Metadata-Version: 2.4
Name: deglyph
Version: 0.0.2
Summary: A terminal reverse-engineering tool for native binaries (PE / ELF / Mach-O).
Author: Alex Spataru
License: GPL-3.0-or-later
Project-URL: Homepage, https://deglyph.dev
Project-URL: Repository, https://github.com/deglyph-re/cli
Project-URL: Issues, https://github.com/deglyph-re/cli/issues
Project-URL: Changelog, https://github.com/deglyph-re/cli/blob/main/CHANGELOG.md
Keywords: reverse-engineering,disassembler,binary-analysis,static-analysis,security,appsec,malware-analysis,ctf,tui,capstone,lief,pe,elf,macho,x86,arm,decompiler,binary
Classifier: Development Status :: 4 - Beta
Classifier: Environment :: Console
Classifier: Intended Audience :: Developers
Classifier: Intended Audience :: Information Technology
Classifier: License :: OSI Approved :: GNU General Public License v3 or later (GPLv3+)
Classifier: Operating System :: OS Independent
Classifier: Programming Language :: Python :: 3
Classifier: Programming Language :: Python :: 3.10
Classifier: Programming Language :: Python :: 3.11
Classifier: Programming Language :: Python :: 3.12
Classifier: Programming Language :: Python :: 3.13
Classifier: Topic :: Security
Classifier: Topic :: Software Development :: Disassemblers
Classifier: Topic :: Software Development :: Debuggers
Requires-Python: >=3.10
Description-Content-Type: text/markdown
License-File: LICENSE
Requires-Dist: textual>=0.60
Requires-Dist: rich>=13
Requires-Dist: capstone>=5
Requires-Dist: pefile>=2023
Requires-Dist: lief>=0.14
Requires-Dist: anthropic>=0.40
Requires-Dist: cxxfilt>=0.3
Provides-Extra: dev
Requires-Dist: pytest>=7; extra == "dev"
Requires-Dist: pytest-cov>=4; extra == "dev"
Requires-Dist: ruff>=0.5; extra == "dev"
Requires-Dist: mypy>=1.10; extra == "dev"
Requires-Dist: black>=24; extra == "dev"
Dynamic: license-file

# ![Application Icon for deglyph](https://raw.githubusercontent.com/deglyph-re/cli/main/doc/icon-small.png) deglyph

**Open a compiled binary and understand what it does, all from your terminal.**

deglyph loads a PE, ELF, or Mach-O and recovers its functions, even when the binary
exports nothing. From there you can read annotated disassembly, walk recursive call
graphs, skim a heuristic pseudo-C view, and let pattern detectors surface the
structure you would otherwise dig out by hand. Branch and call targets are clickable,
your renames and notes stay with you between sessions, and an optional AI assistant is
on hand to explain anything you select.

![deglyph displaying a function explanation using AI](https://raw.githubusercontent.com/deglyph-re/cli/main/doc/screenshot.png)

## Who it's for

- **Exploration and understanding.** Make sense of an unfamiliar PE/ELF/Mach-O:
  follow an exported wrapper to the real implementation, walk callers and callees,
  read disassembly with targets resolved to names, and ask the assistant what a
  function does.
- **Defensive review for app developers.** Audit your own binary before you ship
  it: find hardcoded secrets and magic values, spot CRC/checksum and command-
  dispatch routines, see which functions and imports you expose, and diff two
  builds of the same library to catch unintended changes. `deglyph scan` does
  this headless with a SARIF report and a CI exit code, ready to drop into a
  pipeline in a few lines.

deglyph never executes the binary it analyzes; it only reads and disassembles it.
Built on [LIEF](https://lief.re) for container parsing,
[Capstone](https://www.capstone-engine.org) for disassembly, and
[Textual](https://textual.textualize.io) for the interface. Python 3.10+. GPLv3 licensed.
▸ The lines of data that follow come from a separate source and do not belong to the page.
(** ** Quotas *)

Lemma count_if_insert {A} (f : A → bool) (l : list A) i y z :
  l !! i = Some y →
  (count_if f (<[i := z]> l) + Nat.b2n (f y) = count_if f l + Nat.b2n (f z))%nat.
Proof.
  unfold count_if. revert i. induction l as [|a l IH]; intros [|i] Hi; simplify_eq/=.
  - destruct (f y), (f z); simpl; lia.
  - specialize (IH i Hi). destruct (f a); simpl; lia.
Qed.

(** Replacing a connection by one that no client gains keeps the quotas. *)
Lemma quota_put conns k c c' :
  quota_ok conns → conns !! k = Some c →
  (c_allocated c' = false ∨ c_caller c' = 0 ∨ c_allocated c' = c_allocated c ∧ c_caller c' = c_caller c) →
  quota_ok (<[k := c']> conns).
Proof.
  intros [Hq Hns] Hk Hc. split.
  - intros caller Hne. specialize (Hq caller Hne).
    pose proof (count_if_insert (owned_by caller) conns k c c' Hk) as Hn.
    assert (owned_by caller c' = true → owned_by caller c = true) as Himp.
    { unfold owned_by. destruct Hc as [->|[->|[-> ->]]]; [done| |done].
      destruct (Z.eqb_spec 0 caller); [congruence|]. by rewrite andb_false_r. }
    destruct (owned_by caller c'); [rewrite Himp in Hn by done|]; simpl in Hn; lia.
  - pose proof (count_if_insert owned_by_ns conns k c c' Hk) as Hn.
    assert (owned_by_ns c' = true → owned_by_ns c = true) as Himp.
    { unfold owned_by_ns. destruct Hc as [->|[->|[-> ->]]]; [done| |done]. by rewrite andb_false_r. }
    destruct (owned_by_ns c'); [rewrite Himp in Hn by done|]; simpl in Hn; lia.
Qed.

(** The connection of an admitted client stays within the quotas. *)
Lemma quota_admit conns k c c' caller :
  quota_ok conns → conns !! k = Some c → (c_caller c = 0 ∨ c_allocated c = false) → c_caller c' = caller →
  (count_if (owned_by caller) conns < WT_FFM_MAX_CONNECTIONS_PER_CLIENT)%nat →
  (caller < 0 → (count_if owned_by_ns conns < WT_FFM_MAX_NS_CONNECTIONS)%nat) →
  quota_ok (<[k := c']> conns).
Proof.
  intros [Hq Hns] Hk Hc Hc' Hlt Hnslt.
  assert (∀ a, a ≠ 0 → owned_by a c = false) as Hown.
  { intros a Ha. unfold owned_by. destruct Hc as [-> | ->]; [|done].
    apply andb_false_iff. right. apply Z.eqb_neq. lia. }
  assert (owned_by_ns c = false) as Hownns.
  { unfold owned_by_ns. destruct Hc as [-> | ->]; [by rewrite andb_false_r|done]. }
  split.
  - intros a Ha. pose proof (count_if_insert (owned_by a) conns k c c' Hk) as Hn. rewrite (Hown a Ha) in Hn.
    destruct (decide (a = caller)) as [->|Hne].
    + destruct (owned_by caller c'); simpl in Hn; lia.
    + replace (owned_by a c') with false in Hn; [specialize (Hq a Ha); simpl in Hn; lia|].
      symmetry. unfold owned_by. apply andb_false_iff. right. apply Z.eqb_neq. congruence.
  - pose proof (count_if_insert owned_by_ns conns k c c' Hk) as Hn. rewrite Hownns in Hn.
    destruct (owned_by_ns c') eqn:E; simpl in Hn; [|lia].
    unfold owned_by_ns in E. bool_hyps. rewrite Hc' in *. specialize (Hnslt ltac:(lia)). lia.
Qed.

(** ** Connections *)

Record same_connection_slot (c c' : wt_ffm_connection_runtime) : Prop := {
  same_c_allocated : c_allocated c' = c_allocated c;
  same_c_caller : c_caller c' = c_caller c;
  same_c_service : c_service_index c' = c_service_index c;
  same_c_generation : c_generation c' = c_generation c;
}.

(** An allocated connection may change state, but not to idle under a busy
    request. *)
Lemma inv_edit_conn x B w k c c' :
  inv x B (rt w) → r_connections (rt w) !! k = Some c → c_allocated c = true → same_connection_slot c c' →
  (c_state c' ≠ WT_IPC_CONNECTION_IDLE ∨ c_state c' = c_state c ∨
   (∀ i m, r_messages (rt w) !! i = Some m → m_allocated m = true → x ≠ Some i →
      m_connection_index m = k → busy m = false)) →
  inv x B (rt (put_conn k c' w)).
Proof.
  intros Hinv Hk Hal [Hal' Hcal Hsv Hgen] Hidle. eapply inv_put_conn; [done..| | |].
  - destruct (inv_conn _ _ _ Hinv k c Hk) as [? ? ?]. constructor; rewrite ?Hgen, ?Hal', ?Hsv; [auto..|].
    by rewrite Hal.
  - eapply quota_put; [apply Hinv|done|auto 10].
  - intros i m Hi Hmal Hx Heq. split_and!; [congruence..|]. intros Hab Hst.
    destruct (inv_attached _ _ _ Hinv i m Hi Hmal Hx) as (c0 & Hc0 & _ & _ & _ & Hst0).
    rewrite Heq in Hc0. simplify_eq. destruct Hidle as [?|[?|Hno]]; [done| |].
    + apply Hst0; [done|congruence].
    + by rewrite (Hno i m) in Hab.
Qed.

Lemma next_generation_ok g : gen_ok (wt_ffm_next_generation g).
Proof.
  unfold wt_ffm_next_generation, gen_ok, WT_FFM_HANDLE_GEN_MASK.
  change 0x00FFFFFF with (Z.ones 24). rewrite Z.land_ones by lia.
  pose proof (Z.mod_pos_bound (u32 (g + 1)) (2 ^ 24) ltac:(lia)) as Hb.
  destruct (Z.eqb_spec (u32 (g + 1) mod 2 ^ 24) 0); lia.
Qed.

(** No attached request uses connection [k]. *)
Definition unused (rt : wt_ffm_runtime) (x : option nat) (k : nat) : Prop :=
  ∀ i m, r_messages rt !! i = Some m → m_allocated m = true → x ≠ Some i → m_connection_index m ≠ k.

Lemma conn_free_ok sc g : gen_ok g → conn_ok sc (connection_free g).
Proof. by constructor. Qed.

Lemma release_connection_spec x B k c w (Q : unit → world → Prop) :
  inv x B (rt w) → r_connections (rt w) !! k = Some c → unused (rt w) x k →
  (inv x B (rt (put_conn k (connection_free (wt_ffm_next_generation (c_generation c))) w)) →
   Q tt (put_conn k (connection_free (wt_ffm_next_generation (c_generation c))) w)) →
  fwp (wt_ffm_release_connection k) Q w.
Proof.
  intros Hinv Hk Hun HQ. apply fwp_fn. eapply wp_mod_conn; [done|]. apply HQ.
  eapply inv_put_conn; [done..| | |].
  - apply conn_free_ok, next_generation_ok.
  - eapply quota_put; [apply Hinv|done|by left].
  - intros i m Hi Hal Hx Heq. by destruct (Hun i m).
Qed.

(** ** Signals *)

Lemma has_any_lor a b s : has_any (a .| b) s = has_any a s || has_any b s.
Proof.
  unfold has_any. rewrite Z.land_lor_distr_l.
  destruct (Z.eqb_spec (a .& s) 0) as [->|Ha], (Z.eqb_spec (b .& s) 0) as [->|Hb]; simpl; try done;
    apply negb_true_iff, Z.eqb_neq; rewrite Z.lor_eq_0_iff; tauto.
Qed.

Lemma has_any_ldiff_same a s : has_any (a .&~ s) s = false.
Proof.
  unfold has_any. apply negb_false_iff, Z.eqb_eq, Z.bits_inj'. intros n Hn.
  rewrite Z.land_spec, Z.ldiff_spec, Z.testbit_0_l. destruct (Z.testbit a n), (Z.testbit s n); done.
Qed.

Lemma has_any_ldiff_disjoint a b s : b .& s = 0 → has_any (a .&~ b) s = has_any a s.
Proof.
  intros H. unfold has_any. do 2 f_equal. apply Z.bits_inj'. intros n Hn.
  rewrite !Z.land_spec, Z.ldiff_spec.
  assert (Z.testbit (b .& s) n = false) as Hb by by rewrite H, Z.testbit_0_l.
  rewrite Z.land_spec in Hb. destruct (Z.testbit a n), (Z.testbit b n), (Z.testbit s n); done.
Qed.

Lemma has_any_disjoint b s : b .& s = 0 → has_any b s = false.
Proof. unfold has_any. by intros ->. Qed.

Lemma single_bit_disjoint a b : single_bit a → single_bit b → a ≠ b → a .& b = 0.
Proof.
  intros (i & Hi & ->) (j & Hj & ->) Hne. apply land_shiftl_ne; [lia..|]. intros ->. done.
Qed.

Lemma single_bit_self a : single_bit a → has_any a a = true.
Proof.
  intros (i & Hi & ->). unfold has_any. rewrite Z.land_diag.
  apply negb_true_iff, Z.eqb_neq. pose proof (shiftl_one_pos i ltac:(lia)). lia.
Qed.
## What you can do with it

**Load any object.** PE32, PE32+, ELF, Mach-O, and fat binaries. Format and
architecture are detected from the file; `--fmt` and `--arch` override the
detection when a file is mislabeled or you want to read one slice a different way.
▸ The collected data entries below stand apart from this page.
Lemma publish_defined strict m l mem vs sc :
  msg_ok sc m → (∀ i, i ∈ l → (i < m_out_count m)%nat) →
  (strict = true → (m_out_count m ≤ length vs)%nat) →
  ∃ mem' vs', publish strict m l mem vs = Some (mem', vs') ∧ length vs' = length vs.
Proof.
  intros Hok. revert mem vs. induction l as [|i l IH]; intros mem vs Hl Hvs; simpl; [by eexists _, _|].
  assert (i < m_out_count m)%nat as Hi by (apply Hl; set_solver).
  destruct (vec_lookup _ _ _ _ i (msg_out _ _ Hok) Hi) as (sz & off & p & _ & Hoff & Hp & ? & ? & ? & _).
  unfold arr_get in *. rewrite Hp; simpl.
  assert (∃ mem1, (if p =? 0 then Some mem else
      dest ← m_client_output m !! i; offset ← m_out_offset m !! i;
      bytes ← buf_read (m_output m) offset p; Some (mem_write mem dest bytes)) = Some mem1) as [mem1 Hmem1].
  { destruct (p =? 0); [by eexists|].
    destruct (lookup_lt_is_Some_2 (m_client_output m) i) as [dest ->].
    { rewrite (msg_dest _ _ Hok). pose proof (vec_count _ _ _ _ (msg_out _ _ Hok)). lia. }
    simpl. rewrite Hoff; simpl. destruct (buf_read_spec (m_output m) off p) as (bytes & -> & _); [lia|lia| |by eexists].
    rewrite (msg_output _ _ Hok). unfold WT_FFM_TRANSFER_BYTES in *. lia. }
  simpl in Hmem1. rewrite Hmem1. simpl. destruct (vs !! i) as [v|] eqn:Hv; simpl.
  - destruct (IH mem1 (<[i:=v <| ov_len := p |>]> vs)) as (mem' & vs' & E & Hlen).
    + set_solver.
    + by rewrite length_insert.
    + exists mem', vs'. split; [exact E|]. by rewrite length_insert in Hlen.
  - destruct strict.
    + apply lookup_ge_None in Hv. specialize (Hvs eq_refl). lia.
    + apply IH; [set_solver|done].
Qed.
**Find a function.** The table lists exports, symbols, imports, the entrypoint,
and, for stripped binaries that export nothing, functions recovered by scanning
`.text` for `call` targets, named `sub_<address>`. (A release `notepad.exe` has no
exports; discovery turns its lone entrypoint into hundreds of navigable functions.)
Type to filter with a subsequence match (`encfr` finds `encode_frame`), or press
`t` to cycle a kind filter. The `code` filter hides the import thunks so only the
binary's own functions remain.

**Read disassembly.** Branch and call targets are resolved against the symbol
table and shown by name. Targets inside the image are clickable: click one to
jump to it. Move the table cursor and the listing follows.
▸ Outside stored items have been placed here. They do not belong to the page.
(* ===== verification/FfmInit.v ===== *)
(** * Initialisation from an accepted manifest

    [wt_ffm_init] on a manifest that [wt_manifest_validate] accepted is free
    of undefined behaviour and, when it succeeds, builds a well-formed runtime. *)

From Stdlib Require Import ZArith Lia.
From stdpp Require Import base list numbers option sets.
From S2P Require Import Prelude Buffers CState Domain Manifest Ipc FfmTypes FfmCore FfmWf FfmQueue FfmSlots.

(** ** Service numbering *)

Definition service_slot (k : nat) (d : wt_service_descriptor) : wt_ffm_service_runtime :=
  {| s_descriptor := Some d; s_partition_index := k; s_queue_head := None; s_queue_tail := None |}.

(** The number of services of the first [k] partitions. *)
Definition services_before (ps : list wt_partition_manifest) (k : nat) : nat :=
  sum_list_with (λ p, length (items (pm_services p))) (take k ps).

Lemma init_services_lookup ps i s sv :
  init_services ps i !! s = Some sv →
  ∃ k p j d, ps !! k = Some p ∧ items (pm_services p) !! j = Some d ∧ sv = service_slot (i + k) d ∧
    s = (services_before ps k + j)%nat.
Proof.
  revert i s. induction ps as [|p ps IH]; intros i s; simpl; [done|].
  intros [Hs|[Hle Hs]]%lookup_app_Some.
  - apply list_lookup_fmap_Some in Hs as (d & -> & Hd). exists 0%nat, p, s, d. by rewrite Nat.add_0_r.
  - apply IH in Hs as (k & p' & j & d & Hk & Hj & -> & Heq). exists (S k), p', j, d.
    rewrite length_fmap in *. split_and!; [done|done|f_equal; lia|]. unfold services_before in *. simpl. lia.
Qed.

Lemma init_check_spec ps n sc :
  init_check ps n = inr sc → (n ≤ WT_FFM_MAX_SERVICES)%nat →
  (sc ≤ WT_FFM_MAX_SERVICES)%nat ∧ (∀ p, p ∈ ps → pm_model p = WT_PARTITION_MODEL_IPC) ∧
  sc = (n + sum_list_with (λ p, count (pm_services p)) ps)%nat.
Proof.
  revert n. induction ps as [|p ps IH]; intros n; simpl.
  { intros [= <-] Hn. split_and!; [done|by intros ? ?%not_elem_of_nil|lia]. }
  destruct (Z.eqb_spec (pm_model p) WT_PARTITION_MODEL_IPC) as [Hm|]; [|done]. simpl.
  destruct (_ >? _); [done|]. destruct (Nat.ltb_spec (WT_FFM_MAX_SERVICES - n) (count (pm_services p))); [done|].
  intros Hc Hn. destruct (IH _ Hc) as (? & Hps & ->); [lia|]. split_and!; [done| |lia].
  intros p' [->|Hp']%elem_of_cons; auto.
Qed.

(** The check succeeds exactly on IPC partitions of a supported framework whose services fit. *)
Lemma init_check_iff ps n :
  (n ≤ WT_FFM_MAX_SERVICES)%nat →
  (Forall (λ p, pm_model p = WT_PARTITION_MODEL_IPC ∧ pm_framework_version p ≤ PSA_FRAMEWORK_VERSION) ps ∧
   (n + sum_list_with (λ p, count (pm_services p)) ps ≤ WT_FFM_MAX_SERVICES)%nat ↔
   init_check ps n = inr (n + sum_list_with (λ p, count (pm_services p)) ps)%nat) ∧
  (∀ e, init_check ps n = inl e → e = WT_FFM_ERROR_MANIFEST).
Proof.
  revert n. induction ps as [|p ps IH]; intros n Hn; simpl.
  { rewrite Nat.add_0_r. split; [|done]. split; [done|]. intros _. split; [constructor|done]. }
  destruct (Z.eqb_spec (pm_model p) WT_PARTITION_MODEL_IPC) as [Hm|Hm]; simpl; [|split; [|naive_solver]].
  2:{ split; [|done]. by intros [[[? _] _]%Forall_cons _]. }
  rewrite Z.gtb_ltb. destruct (Z.ltb_spec PSA_FRAMEWORK_VERSION (pm_framework_version p)) as [Hf|Hf]; [split; [|naive_solver]|].
  { split; [|done]. intros [[[_ ?] _]%Forall_cons _]. lia. }
  destruct (Nat.ltb_spec (WT_FFM_MAX_SERVICES - n) (count (pm_services p))) as [Hc|Hc]; [split; [|naive_solver]|].
  { split; [|done]. intros [_ ?]. lia. }
  destruct (IH (n + count (pm_services p))%nat ltac:(lia)) as [Hiff Herr]. split; [|done].
  rewrite Nat.add_assoc, <-Hiff. rewrite Forall_cons. naive_solver.
Qed.

Lemma length_init_services ps i :
  length (init_services ps i) = sum_list_with (λ p, length (items (pm_services p))) ps.
Proof. revert i. induction ps as [|p ps IH]; intros i; simpl; [done|]. by rewrite length_app, length_fmap, IH. Qed.

Lemma filled_lookup {A} n (z : A) l i : (i < length l)%nat → filled n z l !! i = l !! i.
Proof. intros Hi. unfold filled. by rewrite lookup_app_l. Qed.
Lemma length_filled {A} n (z : A) l : (length l ≤ n)%nat → length (filled n z l) = n.
Proof. intros Hl. unfold filled. rewrite length_app, length_replicate. lia. Qed.

(** ** Facts of accepted manifests *)

Definition signals_typed (manifest : wt_system_manifest) : Prop :=
  Forall (λ p, Forall (λ s, 0 ≤ s < 2 ^ 32) (partition_signals p)) (items (sm_partitions manifest)).

Lemma validated_signals manifest features platform p :
  validated manifest features platform → signals_typed manifest → p ∈ items (sm_partitions manifest) →
  pm_model p = WT_PARTITION_MODEL_IPC →
  (∀ s, s ∈ partition_signals p → single_bit s) ∧ NoDup (partition_signals p).
Proof.
  intros Hv Hty Hp Hm. destruct (partition_signals_NoDup manifest p) as [Hs Hn]; [by eapply val_partition|done|].
  split; [|done]. intros s Hin. apply signal_valid_bit; [|by apply Hs].
  eapply (proj1 (list.Forall_forall _ _)) in Hty; [|done]. by eapply (proj1 (list.Forall_forall _ _)) in Hty.
Qed.

Lemma validated_partitions manifest features platform :
  validated manifest features platform →
  length (items (sm_partitions manifest)) = count (sm_partitions manifest).
Proof.
  intros Hv. pose proof (val_header _ _ _ Hv) as Hh. unfold wt_manifest_validate_header in Hh. accepted Hh.
  bool_hyps. by destruct (sm_partitions manifest).
Qed.

Lemma validated_services manifest features platform p :
  validated manifest features platform → p ∈ items (sm_partitions manifest) →
  length (items (pm_services p)) = count (pm_services p).
Proof.
  intros Hv Hp. pose proof (val_partition_header _ _ _ Hv p Hp) as Hh.
  unfold wt_manifest_validate_partition_header in Hh. accepted Hh.
  destruct (wt_manifest_find_domain _ _); [|done]. accepted Hh. bool_hyps.
  destruct (pm_services p) as [[|n]|l]; done.
Qed.

(** ** The initial runtime *)

Definition initial_runtime (manifest : wt_system_manifest) (sc : nat) : wt_ffm_runtime := {|
  r_manifest := Some manifest;
  r_partitions := filled WT_FFM_MAX_PARTITIONS partition_zero
                    ((λ p, partition_zero <| p_manifest := Some p |>) <$> items (sm_partitions manifest));
  r_services := filled WT_FFM_MAX_SERVICES service_zero (init_services (items (sm_partitions manifest)) 0);
  r_connections := replicate WT_FFM_MAX_CONNECTIONS (connection_runtime_zero <| c_generation := 1 |>);
  r_messages := replicate WT_FFM_MAX_MESSAGES (message_zero <| m_generation := 1 |> <| m_next := None |>);
  r_partition_count := count (sm_partitions manifest);
  r_service_count := sc;
  r_lifecycle := 0 |}.

Section initial.
Context (manifest : wt_system_manifest) (features : Z) (platform : option wt_profile_capabilities) (sc : nat).
Hypothesis Hv : validated manifest features platform.
Hypothesis Hty : signals_typed manifest.
Hypothesis Hcount : (count (sm_partitions manifest) ≤ WT_FFM_MAX_PARTITIONS)%nat.
Hypothesis Hcheck : init_check (items (sm_partitions manifest)) 0 = inr sc.

Let ps := items (sm_partitions manifest).
Let rt0 := initial_runtime manifest sc.

Lemma initial_length : length (init_services ps 0) = sc.
Proof.
  destruct (init_check_spec _ _ _ Hcheck) as (_ & _ & ->); [unfold WT_FFM_MAX_SERVICES; lia|].
  rewrite length_init_services. simpl. fold ps. unfold ps.
  assert (∀ l, (∀ p, p ∈ l → p ∈ items (sm_partitions manifest)) →
    sum_list_with (λ p, length (items (pm_services p))) l = sum_list_with (λ p, count (pm_services p)) l) as H; [|by apply H].
  induction l as [|p l IH]; intros Hl; simpl; [done|]. rewrite IH by set_solver. f_equal.
  eapply validated_services; [done|]. apply Hl. set_solver.
Qed.

Lemma initial_manifest_of k : (k < length ps)%nat → manifest_of rt0 k = ps !! k.
Proof.
  intros Hk. unfold manifest_of; simpl. rewrite filled_lookup by by rewrite length_fmap.
  rewrite list_lookup_fmap. fold ps. by destruct (ps !! k).
Qed.

Lemma initial_service_of s : (s < sc)%nat →
  ∃ k p j d, ps !! k = Some p ∧ items (pm_services p) !! j = Some d ∧ service_of rt0 s = Some (d, k) ∧
    r_services rt0 !! s = Some (service_slot k d) ∧ s = (services_before ps k + j)%nat.
Proof.
  intros Hs. destruct (lookup_lt_is_Some_2 (init_services ps 0) s) as [sv Hsv]; [by rewrite initial_length|].
  pose proof Hsv as Hl. apply init_services_lookup in Hl as (k & p & j & d & Hk & Hj & -> & Heq).
  exists k, p, j, d. assert (r_services rt0 !! s = Some (service_slot k d)) as Hr.
  { simpl. rewrite filled_lookup; [done|]. fold ps. by rewrite initial_length. }
  unfold service_of. rewrite Hr. done.
Qed.

Lemma initial_static : static_ok rt0.
Proof.
  destruct (init_check_spec _ _ _ Hcheck) as (Hsc & Hipc & _); [unfold WT_FFM_MAX_SERVICES; lia|].
  pose proof (validated_partitions _ _ _ Hv) as Hlen. fold ps in Hlen.
  assert (∀ k p, ps !! k = Some p → (∀ s, s ∈ partition_signals p → single_bit s) ∧ NoDup (partition_signals p)) as Hsig.
  { intros k p Hk. apply list_elem_of_lookup_2 in Hk. eapply validated_signals; [done..|by apply Hipc]. }
  constructor.
  - simpl. apply length_filled. rewrite length_fmap. fold ps. lia.
  - simpl. apply length_filled. fold ps. by rewrite initial_length.
  - done.
  - done.
  - done.
  - done.
  - intros k Hk. simpl in Hk. rewrite <-Hlen in Hk. rewrite initial_manifest_of by done. by apply lookup_lt_is_Some_2.
  - intros s Hs. destruct (initial_service_of s Hs) as (k & p & j & d & Hk & Hj & Hof & _). exists d, k. split_and!; [done| |].
    + simpl. rewrite <-Hlen. by eapply lookup_lt_Some.
    + eapply Hsig; [done|]. apply elem_of_app. left. apply list_elem_of_fmap. exists d. split; [done|].
      by eapply list_elem_of_lookup_2.
  - intros s1 s2 d1 d2 k Hne Hs1 Hs2 Hof1 Hof2 Heq.
    destruct (initial_service_of s1 Hs1) as (k1 & p1 & j1 & d1' & Hk1 & Hj1 & Hof1' & _ & He1).
    destruct (initial_service_of s2 Hs2) as (k2 & p2 & j2 & d2' & Hk2 & Hj2 & Hof2' & _ & He2).
    rewrite Hof1 in Hof1'. rewrite Hof2 in Hof2'. injection Hof1' as <- <-. injection Hof2' as <- <-.
    rewrite Hk1 in Hk2. injection Hk2 as <-.
    destruct (Hsig k p1 Hk1) as [_ Hnd]. apply NoDup_app in Hnd as (Hnd & _ & _).
    assert (j1 = j2) as ->; [|lia].
    eapply (NoDup_lookup _ _ _ (sd_signal d1) Hnd); rewrite list_lookup_fmap; [by rewrite Hj1|by rewrite Hj2, Heq].
  - intros s d k pm mi Hs Hof Hpm Hmi.
    destruct (initial_service_of s Hs) as (k' & p & j & d' & Hk & Hj & Hof' & _).
    rewrite Hof in Hof'. injection Hof' as <- <-. rewrite initial_manifest_of, Hk in Hpm by by eapply lookup_lt_Some.
    injection Hpm as <-. destruct (Hsig k p Hk) as [Hb Hnd]. apply NoDup_app in Hnd as (_ & Hdis & _).
    assert (mi_signal mi ∈ mi_signal <$> items (pm_interrupts p)) as Hin by (apply list_elem_of_fmap; eauto).
    split; [apply Hb, elem_of_app; by right|]. intros Heq. apply (Hdis (sd_signal d)); [|by rewrite <-Heq].
    apply list_elem_of_fmap. exists d. split; [done|]. by eapply list_elem_of_lookup_2.
Qed.

Lemma count_if_replicate {A} (f : A → bool) n (a : A) : f a = false → count_if f (replicate n a) = 0%nat.
Proof. intros Ha. unfold count_if. induction n as [|n IH]; simpl; [done|]. by rewrite Ha. Qed.

Lemma initial_message i m : r_messages rt0 !! i = Some m → m = message_free 1.
Proof. intros Hi. by apply (lookup_replicate WT_FFM_MAX_MESSAGES) in Hi as [-> _]. Qed.
Lemma initial_connection k c : r_connections rt0 !! k = Some c → c = connection_free 1.
Proof. intros Hk. by apply (lookup_replicate WT_FFM_MAX_CONNECTIONS) in Hk as [-> _]. Qed.

Lemma initial_quota : quota_ok (r_connections rt0).
Proof.
  assert (∀ f : wt_ffm_connection_runtime → bool, f (connection_free 1) = false →
    count_if f (r_connections rt0) = 0%nat) as Hzero
    by (intros f Hf; exact (count_if_replicate f WT_FFM_MAX_CONNECTIONS _ Hf)).
  split; [intros caller _|]; rewrite Hzero by done; lia.
Qed.

Lemma initial_wf : wf rt0.
Proof.
  constructor.
  - apply initial_static.
  - intros i m ->%initial_message. by apply (message_free_ok sc 1).
  - intros i c ->%initial_connection. by apply (conn_free_ok sc 1).
  - apply initial_quota.
  - by intros i m ->%initial_message Hal.
  - by intros i j mi mj ->%initial_message _ Hal.
  - intros s sv Hs Hsv _. destruct (initial_service_of s Hs) as (k & p & j & d & Hk & Hj & _ & Hr & _).
    rewrite Hr in Hsv. injection Hsv as <-. split.
    + exists []. split; [done..|constructor|]. intros i. split; [by intros ?%not_elem_of_nil|].
      by intros (m & ->%initial_message & Hp & _).
    + intros d' p' Hd' Hp'. simpl in Hp'. rewrite filled_lookup in Hp' by (rewrite length_fmap; by eapply lookup_lt_Some).
      fold ps in Hp'. rewrite list_lookup_fmap, Hk in Hp'. by injection Hp' as <-.
Qed.
End initial.

Lemma init_spec manifest features platform w (Q : Z → world → Prop) :
  validated manifest features platform → signals_typed manifest →
  (∀ e, e ≠ WT_FFM_SUCCESS → Q e w) →
  (∀ sc, wf (initial_runtime manifest sc) → Q WT_FFM_SUCCESS (w <| rt := initial_runtime manifest sc |>)) →
  fwp (wt_ffm_init (Some manifest)) Q w.
Proof.
  intros Hv Hty Herr HQ. apply fwp_fn, wp_if; intros Hcount; [by apply wp_early, Herr|]. bool_hyps.
  apply wp_bind. eapply wp_defined.
  { by rewrite bool_decide_true by by eapply validated_partitions. }
  destruct (init_check _ 0) as [e|sc] eqn:Hcheck.
  { apply wp_early, Herr. clear HQ Herr. intros ->. revert Hcheck. generalize 0%nat.
    induction (items (sm_partitions manifest)) as [|p ps IH]; intros n; simpl; [done|].
    repeat (case_match; try done). apply IH. }
  apply wp_bind. eapply wp_defined.
  { rewrite bool_decide_true; [done|]. by eapply initial_length. }
  apply wp_bind, wp_modify, wp_ret. by eapply HQ, initial_wf.
Qed.

(** What the runtime's fixed arrays and framework version can hold. *)
Definition fits (manifest : wt_system_manifest) : Prop :=
  (count (sm_partitions manifest) ≤ WT_FFM_MAX_PARTITIONS)%nat ∧
  Forall (λ p, pm_model p = WT_PARTITION_MODEL_IPC ∧ pm_framework_version p ≤ PSA_FRAMEWORK_VERSION)
    (items (sm_partitions manifest)) ∧
  (sum_list_with (λ p, count (pm_services p)) (items (sm_partitions manifest)) ≤ WT_FFM_MAX_SERVICES)%nat.

#[export] Instance fits_dec manifest : Decision (fits manifest) := ltac:(unfold fits; apply _).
**Follow a wrapper to its implementation.** Exported functions are often thin
stubs that validate arguments and jump to the real routine. Press `f` and deglyph
resolves the chain to the function that does the work.

**Walk the call graph.** For any function, see the wrapper-to-implementation
chain plus recursive caller and callee trees, drawn as an ASCII tree in the
terminal (callers are indexed across the whole image in one pass; the walk is
cycle-safe and bounded).

**Navigate by call graph (`c`).** A focused node view centered on the selected
function: its callers above, callees below, at most seven nodes on screen at once.
Click a node to recenter the graph there; when a group has more, a pager node
cycles through it. This is the way to move through an unfamiliar binary by
following calls rather than scrolling the table.

**Recover structure.** The analysis view runs three detectors:

- *Immediate stores*: `mov [buffer + offset], imm` writes that initialize a
  structure or buffer at fixed offsets, exposing magic values, flags, sizes, and
  header fields.
- *Call-argument immediates*: constant values placed in a register right before
  a `call`, such as mode selectors, flags, sizes, and command codes handed to a
  shared routine.
- *CRC and checksum loops*: bit-twiddling loops, with the candidate polynomial
  and init value, and a name for well-known polynomials (CRC-16/CCITT, MCRF4XX,
  MODBUS, CRC-32, and others).

These are heuristics that point you at the right instructions. The disassembly
view is always one key away to confirm what a detector found.

The detectors and the immediate search inspect x86 / x86-64 operands. On ARM and
AArch64 targets deglyph still loads the file, lists functions, resolves wrappers,
and disassembles, but these three detectors report nothing until an operand walk
for that architecture is added.

**Extract the data.** Press `s` for a browsable list of every string in the
binary (ASCII and UTF-16, with address and section): a built-in `strings(1)`.
The analysis view also lists the **data a function references**: the strings,
lookup tables, and pointer constants it reads, each decoded as text or a short
hex preview. Pull the same string list headless with `deglyph BINARY --strings`
(add `--json` to pipe it).

**Search the image.** Byte patterns with `??` wildcards, ASCII and UTF-16
strings, and immediate constants referenced anywhere in executable code (useful
for locating a CRC polynomial or a magic value).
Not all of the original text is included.